Calling out three Chicago Bulls with a biting one-liner
As mentioned above, even members of the Bulls roster weren’t safe from Jordan’s trash talk. Three players were reminded of that reality during a single day in 1998.
In a 2011 Sports Illustrated story reminiscing about his time as a sports photographer, Walter Iooss Jr. shared plenty of tales about His Airness. While many of them showed the human side of the Bulls’ star, some also contained flashes of the Jordan that basketballs fans came to know.
“Michael was merciless in an amusing way, but he said things to your face,” Iooss explained. “In 1998, the Bulls had Joe Kleine, Luc Longley, and Bill Wennington as their centers. One day Michael was in the training room after a practice, and I was sitting there while he iced down. Those three centers walked by, and Jordan said, ‘You know what I have to play with?'”

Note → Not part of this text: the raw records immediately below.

(** The day numbers of valid dates follow the order of the calendar. *)
Lemma days_from_civil_lt y m d y' m' d' :
  1 ≤ m ≤ 12 → 1 ≤ d ≤ Js.days_in_month y m →
  1 ≤ m' ≤ 12 → 1 ≤ d' ≤ Js.days_in_month y' m' →
  y < y' ∨ (y = y' ∧ (m < m' ∨ (m = m' ∧ d < d'))) →
  Js.days_from_civil y m d < Js.days_from_civil y' m' d'.
Proof.
  intros Hm Hd Hm' Hd' Hlt.
  pose proof (days_in_month_le y m). pose proof (days_in_month_le y' m').
  destruct Hlt as [Hy|[-> [Hmm|[-> Hdd]]]].
  - pose proof (days_from_civil_year_lt y m d y' Hm ltac:(lia) Hy).
    destruct (decide (m' = 1)) as [->|?].
    + rewrite (days_from_civil_day y' 1 d'). lia.
    + pose proof (days_from_civil_month_lt y' 1 1 m' d'
                    ltac:(lia) ltac:(lia) ltac:(lia)
                    ltac:(pose proof (days_in_month_ge y' 1); lia) ltac:(lia)).
      lia.
  - apply days_from_civil_month_lt; lia.
  - rewrite (days_from_civil_day y' m' d), (days_from_civil_day y' m' d'). lia.
Qed.

Lemma civil_from_days_from_civil y m d :
  1 ≤ m ≤ 12 → 1 ≤ d ≤ Js.days_in_month y m →
  JsDate.civil_from_days (Js.days_from_civil y m d) = (y, m, d).
Proof.
  intros Hm Hd.
  destruct (civil_from_days_spec (Js.days_from_civil y m d))
    as (y' & m' & d' & -> & Heq & Hm' & Hd').
  destruct (Z.lt_trichotomy y' y) as [?|[->|?]].
  - pose proof (days_from_civil_lt y' m' d' y m d Hm' Hd' Hm Hd ltac:(lia)). lia.
  - destruct (Z.lt_trichotomy m' m) as [?|[->|?]].
    + pose proof (days_from_civil_lt y m' d' y m d Hm' Hd' Hm Hd ltac:(lia)). lia.
    + destruct (Z.lt_trichotomy d' d) as [?|[->|?]]; [|done|].
      * pose proof (days_from_civil_lt y m d' y m d Hm' Hd' Hm Hd ltac:(lia)). lia.
      * pose proof (days_from_civil_lt y m d y m d' Hm Hd Hm' Hd' ltac:(lia)). lia.
    + pose proof (days_from_civil_lt y m d y m' d' Hm Hd Hm' Hd' ltac:(lia)). lia.
  - pose proof (days_from_civil_lt y m d y' m' d' Hm Hd Hm' Hd' ltac:(lia)). lia.
Qed.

That question wasn’t rhetorical.
“He looked right at them and said, ‘Twenty-one feet of sh*t,'” the photographer remembered.
In the end, everything worked out for Michael Jordan
While it’s impossible to read tone into a written account of Jordan’s comments, everything we know about His Airness would suggest that he wasn’t joking around with a couple of beloved teammates. In the end, though, everything worked out for him and the Bulls.
In fairness to Jordan, Klein and Wennington weren’t on the Bulls roster to stuff the box score; neither man saw more than 10 minutes per night during that season. Longley, however, started 58 games and was the team’s fourth-leading scorer. While he was more of a role player than a world-beater, he wasn’t exactly “sh*t.”
Regardless of the talents of those three big men, though, the Bulls still claimed the NBA title that summer. It was Jordan’s sixth championship, and he rode off into the sunset after lifting the Larry O’Brien Trophy.
Only His Airness could call his three centers “twenty-one feet of sh*t,” then go on to win an NBA title anyway.